==== Data shown
(* ===== verification/Codec.v ===== *)
(** * Encodings and digests of the standard library

    [encoding/base64] (raw URL and raw standard alphabets), [encoding/hex] and
    [crypto/sha256], on byte lists and byte strings, as the refresh tokens, the
    invite codes and the password hashes use them. *)
From S2P Require Import Prelude GoStrings Netip.
From Stdlib Require Import Ascii.

Definition is_byte (b : Z) : Prop := 0 <= b < 256.

(** ** Bytes of a Go string *)

Definition byte_of (a : ascii) : Z := Z.of_nat (nat_of_ascii a).
Definition char_of (b : Z) : ascii := ascii_of_nat (Z.to_nat b).
Fixpoint bytes_of (s : string) : list Z :=
  match s with "" => [] | String a r => byte_of a :: bytes_of r end.
Fixpoint string_of (l : list Z) : string :=
  match l with [] => "" | b :: l => String (char_of b) (string_of l) end.

(** ** Base64 without padding *)

Definition b64_char (c62 c63 : ascii) (i : Z) : ascii :=
  if i <? 26 then char_of (65 + i) else if i <? 52 then char_of (71 + i)
  else if i <? 62 then char_of (i - 4) else if i =? 62 then c62 else c63.
Definition b64_index (c62 c63 a : ascii) : option Z :=
  let n := byte_of a in
  if (65 <=? n) && (n <=? 90) then Some (n - 65)
  else if (97 <=? n) && (n <=? 122) then Some (n - 71)
  else if (48 <=? n) && (n <=? 57) then Some (n + 4)
  else if decide (a = c62) then Some 62 else if decide (a = c63) then Some 63 else None.

Fixpoint sextets (l : list Z) : list Z :=
  match l with
  | a :: b :: c :: l =>
      a / 4 :: (a mod 4) * 16 + b / 16 :: (b mod 16) * 4 + c / 64 :: c mod 64 :: sextets l
  | [a; b] => [a / 4; (a mod 4) * 16 + b / 16; (b mod 16) * 4]
  | [a] => [a / 4; (a mod 4) * 16]
  | [] => []
  end.
(** The decoder is not strict: unused trailing bits are dropped. *)
Fixpoint unsextets (l : list Z) : option (list Z) :=
  match l with
  | s0 :: s1 :: s2 :: s3 :: l =>
      r ← unsextets l;
      Some (s0 * 4 + s1 / 16 :: (s1 mod 16) * 16 + s2 / 4 :: (s2 mod 4) * 64 + s3 :: r)
  | [s0; s1; s2] => Some [s0 * 4 + s1 / 16; (s1 mod 16) * 16 + s2 / 4]
  | [s0; s1] => Some [s0 * 4 + s1 / 16]
  | [_] => None
  | [] => Some []
  end.

Fixpoint b64_map (c62 c63 : ascii) (l : list Z) : string :=
  match l with [] => "" | i :: l => String (b64_char c62 c63 i) (b64_map c62 c63 l) end.
(** Line breaks are skipped. *)
Fixpoint b64_indices (c62 c63 : ascii) (s : string) : option (list Z) :=
  match s with
  | "" => Some []
  | String a r =>
      if decide (byte_of a = 10 \/ byte_of a = 13) then b64_indices c62 c63 r
      else i ← b64_index c62 c63 a; l ← b64_indices c62 c63 r; Some (i :: l)
  end.

Definition RawURLEncode (l : list Z) : string := b64_map "-"%char "_"%char (sextets l).
Definition RawStdEncode (l : list Z) : string := b64_map "+"%char "/"%char (sextets l).
Definition RawStdDecode (s : string) : option (list Z) :=
  b64_indices "+"%char "/"%char s ≫= unsextets.

Lemma list_ind3 {A} (P : list A -> Prop) :
  P [] -> (forall a, P [a]) -> (forall a b, P [a; b]) ->
  (forall a b c l, P l -> P (a :: b :: c :: l)) -> forall l, P l.
Proof.
  intros H0 H1 H2 H3 l. enough (P l /\ (forall a, P (a :: l)) /\ (forall a b, P (a :: b :: l))) as [? _] by done.
  induction l as [|x l (IH0 & IH1 & IH2)]; [by auto|]. split_and!; [apply IH1|intros; apply IH2|auto].
Qed.

Lemma byte_sextet_range b k : is_byte b -> 0 < k -> 0 <= b mod k < k.
Proof. intros; by apply Z.mod_pos_bound. Qed.

Lemma unsextets_sextets l : Forall is_byte l -> unsextets (sextets l) = Some l.
Proof.
  induction l as [|a|a b|a b c l IH] using list_ind3; intros Hl; decompose_Forall; unfold is_byte in *; simpl;
    [done| | |rewrite IH by done; simpl]; repeat f_equal; Z.to_euclidean_division_equations; lia.
Qed.

Lemma sextets_range l : Forall is_byte l -> Forall (fun i => 0 <= i < 64) (sextets l).
Proof.
  induction l as [|a|a b|a b c l IH] using list_ind3; intros Hl; decompose_Forall; unfold is_byte in *; simpl;
    repeat constructor; try (by apply IH); Z.to_euclidean_division_equations; lia.
Qed.

Definition index_ok (c62 c63 : ascii) (n : nat) : bool :=
  bool_decide (b64_index c62 c63 (b64_char c62 c63 (Z.of_nat n)) = Some (Z.of_nat n)) &&
  bool_decide (~ (byte_of (b64_char c62 c63 (Z.of_nat n)) = 10 \/ byte_of (b64_char c62 c63 (Z.of_nat n)) = 13)).
Lemma std_index_ok n : (n < 64)%nat -> index_ok "+"%char "/"%char n = true.
Proof.
  intros Hn. assert (forallb (index_ok "+"%char "/"%char) (List.seq 0 64) = true) as H by (by vm_compute).
  rewrite forallb_forall in H. apply H, in_seq. lia.
Qed.

Lemma std_indices_map l :
  Forall (fun i => 0 <= i < 64) l -> b64_indices "+"%char "/"%char (b64_map "+"%char "/"%char l) = Some l.
Proof.
  induction 1 as [|i l Hi Hl IH]; [done|]. simpl.
  pose proof (std_index_ok (Z.to_nat i)) as Hok. unfold index_ok in Hok. rewrite Z2Nat.id in Hok by lia.
  rewrite andb_true_iff, !bool_decide_eq_true in Hok. destruct Hok as [Hix Hnl]; [lia|].
  rewrite decide_False by done. by rewrite Hix; simpl; rewrite IH.
Qed.

Lemma RawStdDecode_Encode l : Forall is_byte l -> RawStdDecode (RawStdEncode l) = Some l.
Proof.
  intros Hl. unfold RawStdDecode, RawStdEncode.
  rewrite std_indices_map by (by apply sextets_range). simpl. by apply unsextets_sextets.
Qed.

Lemma RawStdEncode_chars (P : ascii -> bool) l :
  forallb (fun n => P (b64_char "+"%char "/"%char (Z.of_nat n))) (List.seq 0 64) = true ->
  Forall is_byte l -> chars P (RawStdEncode l) = true.
Proof.
  intros HP Hl. unfold RawStdEncode. induction (sextets_range l Hl) as [|i js Hi Hjs IH]; [done|].
  simpl. rewrite IH, andb_true_r. rewrite forallb_forall in HP. specialize (HP (Z.to_nat i)).
  rewrite Z2Nat.id in HP by lia. apply HP, in_seq. lia.
Qed.
(** The alphabet never contains the [$] that separates PHC fields. *)
Lemma RawStdEncode_no_dollar l : Forall is_byte l -> no_char "$"%char (RawStdEncode l) = true.
Proof. by apply RawStdEncode_chars. Qed.

(** ** Hex *)

Definition hex_char (i : Z) : ascii := if i <? 10 then char_of (48 + i) else char_of (87 + i).
Fixpoint HexEncode (l : list Z) : string :=
  match l with
  | [] => ""
  | b :: l => String (hex_char (b / 16)) (String (hex_char (b mod 16)) (HexEncode l))
  end.

(** ** SHA-256 (FIPS 180-4) *)

Definition rotr (n x : Z) : Z := u32 (Z.lor (Z.shiftr x n) (Z.shiftl x (32 - n))).
(** The constants as the standard defines them: the first 32 bits of the
    fractional parts of the cube roots (square roots) of the first primes. *)
Fixpoint cube_root (n : nat) (x lo : Z) : Z :=
  match n with
  | O => lo
  | S n => let c := lo + 2 ^ Z.of_nat n in cube_root n x (if c * c * c <=? x then c else lo)
  end.
Definition is_prime (n : Z) : bool :=
  forallb (fun d => negb (n mod d =? 0)) (seqZ 2 (Z.sqrt n - 1)).
Definition primes (bound : Z) : list Z := List.filter is_prime (seqZ 2 (bound - 2)).
Definition sha_k : list Z :=
  Eval vm_compute in (fun p => u32 (cube_root 40 (p * 2 ^ 96) 0)) <$> primes 312.
Definition sha_init : list Z :=
  Eval vm_compute in (fun p => u32 (Z.sqrt (p * 2 ^ 64))) <$> primes 20.

(** The message schedule: each step appends one word to the window of the last 16. *)
Fixpoint schedule (n : nat) (w : list Z) : list Z :=
  match n with
  | O => w
  | S n =>
      match w with
      | w0 :: rest =>
          let w1 := nth 0 rest 0 in let w9 := nth 8 rest 0 in let w14 := nth 13 rest 0 in
          let s0 := Z.lxor (rotr 7 w1) (Z.lxor (rotr 18 w1) (Z.shiftr w1 3)) in
          let s1 := Z.lxor (rotr 17 w14) (Z.lxor (rotr 19 w14) (Z.shiftr w14 10)) in
          w0 :: schedule n (rest ++ [u32 (w0 + s0 + w9 + s1)])
      | [] => []
      end
  end.
Fixpoint rounds (kw : list (Z * Z)) (a b c d e f g h : Z) : list Z :=
  match kw with
  | [] => [a; b; c; d; e; f; g; h]
  | (k, w) :: kw =>
      let s1 := Z.lxor (rotr 6 e) (Z.lxor (rotr 11 e) (rotr 25 e)) in
      let ch := Z.lxor (Z.land e f) (Z.land (Z.lxor e (W32 - 1)) g) in
      let t1 := h + s1 + ch + k + w in
      let s0 := Z.lxor (rotr 2 a) (Z.lxor (rotr 13 a) (rotr 22 a)) in
      let maj := Z.lxor (Z.land a b) (Z.lxor (Z.land a c) (Z.land b c)) in
      rounds kw (u32 (t1 + s0 + maj)) a b c (u32 (d + t1)) e f g
  end.
Definition compress (h w : list Z) : list Z :=
  match h with
  | [a; b; c; d; e; f; g; k] =>
      zip_with (fun x y => u32 (x + y)) h (rounds (zip sha_k (schedule 48 w)) a b c d e f g k)
  | _ => h
  end.
Fixpoint words (l : list Z) : list Z :=
  match l with a :: b :: c :: d :: l => be_Uint32 [a; b; c; d] :: words l | _ => [] end.
Fixpoint blocks (n : nat) (h l : list Z) : list Z :=
  match n with O => h | S n => blocks n (compress h (words (take 64 l))) (drop 64 l) end.
Definition sha_pad (l : list Z) : list Z :=
  let n := Z.of_nat (length l) in
  l ++ [128] ++ replicate (Z.to_nat ((55 - n) mod 64)) 0
    ++ be_PutUint32 (8 * n / W32) ++ be_PutUint32 (u32 (8 * n)).
Definition Sum256 (l : list Z) : list Z :=
  let p := sha_pad l in blocks (length p / 64) sha_init p ≫= be_PutUint32.

Example Sum256_abc :
  HexEncode (Sum256 (bytes_of "abc")) = "ba7816bf8f01cfea414140de5dae2223b00361a396177a9cb410ff61f20015ad".
Proof. by vm_compute. Qed.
========
**What to work on:** The lines to copy run from the first line of the entries to the line containing "let n := byte_of a in"; copy them exactly and output nothing else.

**Finished task:**
(* ===== verification/Codec.v ===== *)
(** * Encodings and digests of the standard library

    [encoding/base64] (raw URL and raw standard alphabets), [encoding/hex] and
    [crypto/sha256], on byte lists and byte strings, as the refresh tokens, the
    invite codes and the password hashes use them. *)
From S2P Require Import Prelude GoStrings Netip.
From Stdlib Require Import Ascii.

Definition is_byte (b : Z) : Prop := 0 <= b < 256.

(** ** Bytes of a Go string *)

Definition byte_of (a : ascii) : Z := Z.of_nat (nat_of_ascii a).
Definition char_of (b : Z) : ascii := ascii_of_nat (Z.to_nat b).
Fixpoint bytes_of (s : string) : list Z :=
  match s with "" => [] | String a r => byte_of a :: bytes_of r end.
Fixpoint string_of (l : list Z) : string :=
  match l with [] => "" | b :: l => String (char_of b) (string_of l) end.

(** ** Base64 without padding *)

Definition b64_char (c62 c63 : ascii) (i : Z) : ascii :=
  if i <? 26 then char_of (65 + i) else if i <? 52 then char_of (71 + i)
  else if i <? 62 then char_of (i - 4) else if i =? 62 then c62 else c63.
Definition b64_index (c62 c63 a : ascii) : option Z :=
  let n := byte_of a in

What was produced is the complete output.